3D SIM microscope

Comparison of the resolution of confocal laser scanning (top) and 3D SIM microscopy (bottom). Nuclear pores (anti-NPC, red), nucleus envelope (anti- Lamin B, green), and DNA packed in chromatin ( DAPI , blue) were stained simultaneously in a mouse cell. The scale bar corresponds to 1 µm.

The 3D SIM microscope (engl. 3D structured illumination microscope ) realizes a further developed form of light microscopy , the resolutions beyond that of Ernst Abbe described resolution limit allows. The concept of 3D SIM microscopy was first introduced by Lukosz and Marchand in 1963 and further developed by a team led by Mats GL Gustafsson and John W. Sedat at the University of California, San Francisco . Commercial versions are offered by Applied Precision as "OMX", by Carl Zeiss as "ELYRA S.1 or PS.1", and by Nikon as "N-SIM".

Working principle

3D-SIM microscopy uses spatially modulated structured lighting (mostly in the form of a line grid) for fluorescence excitation. Several images of the sample have to be recorded here, the illumination pattern in the sample having to be shifted from one recorded image to the next. This is repeated for several levels of a 3D volume. An image of the object (with increased resolution) can then be calculated from these stored raw images. The increase in resolution is based on the principle of the moiré effect, with the detected images being interpreted as a superposition of the (known) lighting pattern and the (unknown) object frequencies. In the case of a stripe pattern, the phase position of the pattern is shifted in at least 5 steps over a period. Since stripe patterns are only modulated in one direction, raw images must be recorded for at least three orientations of the pattern. In contrast to 2D-SIM variants, with 3D-SIM raw images are saved for an entire volume and the images of the measured volume are used to calculate a volume with increased resolution. This means that the microscopic resolution can be doubled in all three spatial directions.

power

With the OMX, the achievable resolution ranges from 105  nm when illuminated with light with a wavelength of 405 nm and up to 165 nm at a wavelength of 593 nm. This roughly halves the previous resolution limit of approx. 200 nm. With the help of the 3D SIM -Microscopy was the first time researchers were able to see parts of the cell nucleus shell such as membranes and pores that could not be seen in a conventional light microscope; likewise, previously invisible details could be seen on the surface of chromosomes .

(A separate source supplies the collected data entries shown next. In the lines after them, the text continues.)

(* ===== verification/RamfsInv.v ===== *)
(** The ramfs operations of Ramfs keep the invariant of the vnode cache, and
    what each does to the contents of the inodes. *)

From stdpp Require Import base functions numbers list gmap strings.
From S2P Require Import Prelude Sched Mutex PageAlloc Slab KMem Vfs VnodeInv Ramfs.

Open Scope Z_scope.

(** * One inode is changed *)

Section Edit.
Context {M : Type} `{KMemLaws M}.
Implicit Types (s : vfs M) (x : vnode) (i : ramfs_inode).

Definition edited s vns (p : Z) i (pages : gmap Z rpage) : vfs M :=
  Vfs (v_ks s) (v_mem s) (v_vnode_allocator s) (v_file_allocator s) vns (v_inuse s) (v_files s) (v_rfs_inodes s)
    (<[p := i]> (v_inodes s)) pages (v_bytedevs s) (v_root s) (v_p_files s) (v_p_cwd s).

(** How the vnodes follow: the one of the inode may get its length. *)
Definition follows (k : Z) i i' (f : vnode → vnode) : Prop := ∀ y, ∃ len, f y = set_len len y ∧
  (vn_vno y ≠ k → len = vn_len y) ∧
  (vn_vno y = k → rf_mode i = RAMFS_TYPE_DATA → vn_len y = rf_size i → len = rf_size i').

Record same_inode i i' : Prop := {
  si_ino : rf_ino i' = rf_ino i;
  si_mem : rf_mem i' = rf_mem i;
  si_mode : rf_mode i' = rf_mode i
}.

Lemma loaded_fmap s s' f k :
  (∀ y, vn_vno (f y) = vn_vno y) → v_inuse s' = v_inuse s → v_vnodes s' = f <$> v_vnodes s → loaded s' k = loaded s k.
Proof.
  intros Hf Ei Ev. apply loaded_ext; [done|]. intros w. rewrite Ev, lookup_fmap. destruct (v_vnodes s !! w); [|done].
  simpl. by rewrite Hf.
Qed.

Section One.
Context L R P s (k p : Z) i i' (f : vnode → vnode) (pages : gmap Z rpage) (HI : vninv L R P s).
Context (Hk : 0 ≤ k) (Ht : v_rfs_inodes s !! Z.to_nat k = Some p) (Hp : p ≠ NULL) (Hi : v_inodes s !! p = Some i).
Context (Hsame : same_inode i i') (Hf : follows k i i' f).
Context (Hpages : ∀ a, (has_page i = true → a ≠ rf_mem i) → pages !! a = v_pages s !! a).

Let s' := edited s (f <$> v_vnodes s) p i' pages.

Lemma edited_other j q n : j ≠ Z.to_nat k → v_rfs_inodes s !! j = Some q → q ≠ NULL → v_inodes s !! q = Some n →
  p ≠ q ∧ (has_page n = true → pages !! rf_mem n = v_pages s !! rf_mem n).
Proof using Hi Hp Ht HI Hpages.
  intros Hj Hq Hqn Hn. split; [intros <-; by apply Hj, (inode_unique _ _ _ _ HI _ _ p)|].
  intros Hpn. apply Hpages. intros Hpi E. apply Hj. by eapply (page_unique _ _ _ _ HI _ _ q p).
Qed.

Lemma content_edited j : content s' j = if decide (j = k) then node_of pages i' else content s j.
Proof using Hi Hk Hp Ht HI Hpages.
  unfold content, s'. simpl. destruct (decide (j = k)) as [->|Hj].
  - rewrite decide_True, Ht by done. simpl. rewrite decide_False, lookup_insert_eq by done. done.
  - case_decide; [|done]. destruct (v_rfs_inodes s !! Z.to_nat j) as [q|] eqn:Hq; [|done]. simpl. case_decide; [done|].
    destruct (vi_inode _ _ _ _ HI _ _ Hq ltac:(done)) as (n & Hn & _).
    destruct (edited_other (Z.to_nat j) q n) as [? Hpg]; [lia|done..|]. rewrite lookup_insert_ne, Hn by done. simpl.
    by apply node_of_ext.
Qed.

Lemma edited_pieces : v_rfs_inodes s ≫= inode_pieces s' = v_rfs_inodes s ≫= inode_pieces s.
Proof using Hi Hsame.
  apply Forall_bind_ext, Forall_forall. intros q _. unfold inode_pieces. case_decide; [done|]. simpl.
  destruct (decide (p = q)) as [<-|?]; [|by rewrite lookup_insert_ne].
  rewrite lookup_insert_eq, Hi. unfold has_page. by rewrite (si_mode _ _ Hsame), (si_mem _ _ Hsame).
Qed.

Lemma vninv_edit L' :
  (∀ j, j ≠ k → L' j = L j) → 0 ≤ L' k → rf_linkcount i' = rf_linkcount i + (L' k - L k) → 0 < rf_linkcount i' →
  page_ok s' i' → vninv L' R P s'.
Proof using All.
  intros HL HL0 Hlc Hlive Hpg.
  assert (Hlk : ∀ w y', v_vnodes s' !! w = Some y' → ∃ y len, v_vnodes s !! w = Some y ∧ y' = set_len len y ∧
    (vn_vno y ≠ k → len = vn_len y) ∧ (vn_vno y = k → rf_mode i = RAMFS_TYPE_DATA → vn_len y = rf_size i → len = rf_size i')).
  { intros w y'. simpl. rewrite lookup_fmap. destruct (v_vnodes s !! w) as [y|]; [|done]. intros [= <-].
    destruct (Hf y) as (len & -> & ? & ?). by exists y, len. }
  assert (Hvno : ∀ y, vn_vno (f y) = vn_vno y) by (intros y; by destruct (Hf y) as (? & -> & _)).
  split.
  - apply HI.
  - simpl. rewrite edited_pieces. apply HI.
  - intros w. simpl. rewrite lookup_fmap, fmap_is_Some. apply HI.
  - apply HI.
  - intros w y' (y & len & Hy & -> & Hlen1 & Hlen2)%Hlk.
    destruct (vi_vnode _ _ _ _ HI w y Hy) as [J1 J2 J3 J4 J5 J6 J7 J8 J9 (n & Hn & G1 & G2 & G3 & G4)].
    split; try done. simpl. destruct (decide (vn_vno y = k)) as [Ey|Ey].
    + assert (vn_i y = p) as Ep by (rewrite Ey in J8; congruence). exists i'. rewrite Ep in *. assert (n = i) as -> by congruence.
      rewrite lookup_insert_eq, (si_ino _ _ Hsame), (si_mode _ _ Hsame). split_and!; try done. auto.
    + destruct (edited_other (Z.to_nat (vn_vno y)) (vn_i y) n) as [? _]; [lia|done..|].
      exists n. rewrite lookup_insert_ne by done. rewrite Hlen1 by done. done.
  - intros w y w' y' (z & ? & Hz & -> & _)%Hlk (z' & ? & Hz' & -> & _)%Hlk. by apply (vi_inj _ _ _ _ HI w z w' z').
  - intros w Hw. simpl. rewrite lookup_fmap, fmap_is_Some. by apply (vi_refs _ _ _ _ HI).
  - intros j q Hj Hq. destruct (vi_inode _ _ _ _ HI j q Hj Hq) as (n & Hn & [K1 K2 K3 K4 K5]).
    destruct (decide (j = Z.to_nat k)) as [->|Hjk].
    + exists i'. simpl in Hj. simplify_eq. split; [apply lookup_insert_eq|].
      rewrite Z2Nat.id in * by done. split; rewrite ?Z2Nat.id by done; try done.
      * by rewrite (si_ino _ _ Hsame).
      * rewrite (loaded_fmap s s' f) by done. lia.
    + destruct (edited_other j q n) as [? Hpn]; [done..|]. exists n. simpl. rewrite lookup_insert_ne by done.
      split; [done|]. split; try done; rewrite ?(HL (Z.of_nat j)) by lia; try done.
      * by rewrite (loaded_fmap s s' f).
      * apply (page_ok_ext s); [|done]. intros ?. by apply Hpn.
Qed.
End One.
End Edit.

(** * Vnodes and the contents of their inodes *)

Definition node_type (n : node) : Z :=
  match n with NFile _ _ => RAMFS_TYPE_DATA | NDir _ _ => RAMFS_TYPE_DIR | NDev type _ => type end.

Section View.
Context {M : Type} `{KMemLaws M}.
Implicit Types (s : vfs M) (x : vnode) (i : ramfs_inode).

(** What the inode of a node looks like. *)
Definition node_inode s (n : node) i : Prop :=
  match n with
  | NFile size l => rf_mode i = RAMFS_TYPE_DATA ∧ rf_size i = size ∧ v_pages s !! rf_mem i = Some (PData l) ∧
      length l = Z.to_nat PAGE_SIZE ∧ 0 ≤ size ≤ PAGE_SIZE ∧ ∀ a, size ≤ Z.of_nat a < PAGE_SIZE → l !! a = Some 0
  | NDir size l => rf_mode i = RAMFS_TYPE_DIR ∧ rf_size i = size ∧ v_pages s !! rf_mem i = Some (PDirents l) ∧
      length l = Z.to_nat RAMFS_MAX_DIRENT
  | NDev type devid => (type = RAMFS_TYPE_CHR ∨ type = RAMFS_TYPE_BLK) ∧ rf_mode i = type ∧ rf_mem i = devid
  end.

Lemma page_node s i : page_ok s i → ∃ n, node_of (v_pages s) i = Some n ∧ node_inode s n i.
Proof.
  unfold node_of. intros [(E & l & Hl & H1 & H2 & H3)|[(E & l & Hl & ?)|[E|E]]]; rewrite E; simpl; rewrite ?Hl.
  - by exists (NFile (rf_size i) l).
  - by exists (NDir (rf_size i) l).
  - eexists. split; [done|]. simpl. auto.
  - eexists. split; [done|]. simpl. auto.
Qed.

Lemma node_page s n i : node_inode s n i → page_ok s i.
Proof. unfold page_ok. destruct n; simpl; naive_solver. Qed.

Lemma vnode_view L R P s v x :
  vninv L R P s → v_vnodes s !! v = Some x → ∃ i n, v_inodes s !! vn_i x = Some i ∧ content s (vn_vno x) = Some n ∧
    node_inode s n i ∧ vn_mode x = vnode_mode (node_type n) ∧ vn_ops x = Some (vnode_ops (node_type n)) ∧
    0 ≤ vn_vno x ∧ v_rfs_inodes s !! Z.to_nat (vn_vno x) = Some (vn_i x) ∧ vn_i x ≠ NULL ∧
    (node_type n = RAMFS_TYPE_DATA → vn_len x = rf_size i).
Proof.
  intros HI Hx. destruct (vnode_inode _ _ _ _ HI v x Hx) as (i & Hi & Hn & Ht & Hik & Hok & Hm & Ho & Hlen).
  destruct (page_node s i) as (n & Hno & Hni); [by eapply ik_page|]. pose proof (vk_vno _ _ _ _ Hok).
  assert (Et : rf_mode i = node_type n) by (destruct n; simpl in *; naive_solver).
  exists i, n. rewrite <- Et. split_and!; try done. unfold content. rewrite decide_True, Ht by done. simpl.
  by rewrite decide_False, Hi by done.
Qed.

Lemma inode_node L R P s k n :
  vninv L R P s → content s k = Some n → 0 ≤ k ∧ ∃ p i, v_rfs_inodes s !! Z.to_nat k = Some p ∧ p ≠ NULL ∧
    v_inodes s !! p = Some i ∧ node_inode s n i ∧ inode_ok s L (Z.to_nat k) p i.
Proof.
  intros HI Hc. destruct (inode_at_inv s k) as (Hk & p & i & Ht & Hp & Hi); [by eexists|].
  destruct (vi_inode _ _ _ _ HI _ _ Ht Hp) as (i' & Hi' & Hik). simplify_eq. split; [done|]. exists p, i.
  split_and!; try done. destruct (page_node s i) as (n' & Hno & Hni); [by eapply ik_page|].
  unfold content in Hc. rewrite decide_True, Ht in Hc by done. simpl in Hc. rewrite decide_False, Hi in Hc by done.
  simpl in Hc. by simplify_eq.
Qed.

(** The entries of the directory with number [k] change. *)
Definition dir_changed L R P s (k size' : Z) (l' : list ramfs_dirent) s' : Prop :=
  vninv L R P s' ∧ vsame s s' ∧ v_vnodes s' = v_vnodes s ∧ ∀ j, content s' j = <[k := Some (NDir size' l')]> (content s) j.

Lemma dir_edit L R P s k size l l' size' p i :
  vninv L R P s → content s k = Some (NDir size l) → v_rfs_inodes s !! Z.to_nat k = Some p →
  v_inodes s !! p = Some i → length l' = length l →
  dir_changed L R P s k size' l' (edited s (v_vnodes s) p (set_size size' i) (<[rf_mem i := PDirents l']> (v_pages s))).
Proof.
  intros HI Hc Ht Hi Hlen.
  destruct (inode_node _ _ _ _ _ _ HI Hc) as (Hk & p' & i' & Ht' & Hn & Hi' & (Hmode & Hsz & Hl & Hll) & Hik). simplify_eq.
  assert (Hf : follows k i (set_size size' i) id).
  { intros y. exists (vn_len y). rewrite Hmode. split_and!; [by destruct y|done|done]. }
  assert (Hpg : ∀ a, (has_page i = true → a ≠ rf_mem i) → <[rf_mem i := PDirents l']> (v_pages s) !! a = v_pages s !! a).
  { intros a Ha. rewrite lookup_insert_ne; [done|]. unfold has_page in Ha. rewrite Hmode in Ha. naive_solver. }
  split; [|split_and!; [done|done|]];
    replace (edited s (v_vnodes s)) with (edited s (id <$> v_vnodes s)) by (by rewrite map_fmap_id).
  - pose proof (ik_nonneg _ _ _ _ _ Hik) as Hnn. rewrite Z2Nat.id in Hnn by done.
    eapply (vninv_edit L R P s k); try done; [simpl; lia|apply Hik|].
    right. left. split; [done|]. exists l'. simpl. rewrite lookup_insert_eq. split; [done|]. lia.
  - intros j. erewrite content_edited by done. unfold node_of. simpl. rewrite Hmode, lookup_insert_eq. simpl.
    unfold insert, fn_insert. by destruct (decide (j = k)), (decide (k = j)).
Qed.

Advantages compared to other methods

Although a much higher resolution can be achieved with the help of electron microscopy, live cell microscopy and multicolored images are not possible with this method. One advantage of 3D SIM microscopy compared to some other new types of light microscopy methods beyond the classic resolution limit is that normal fluorescence microscope preparations can be used.

• Images of cell nuclei and stages of mitosis recorded with 3D-SIM microscopy.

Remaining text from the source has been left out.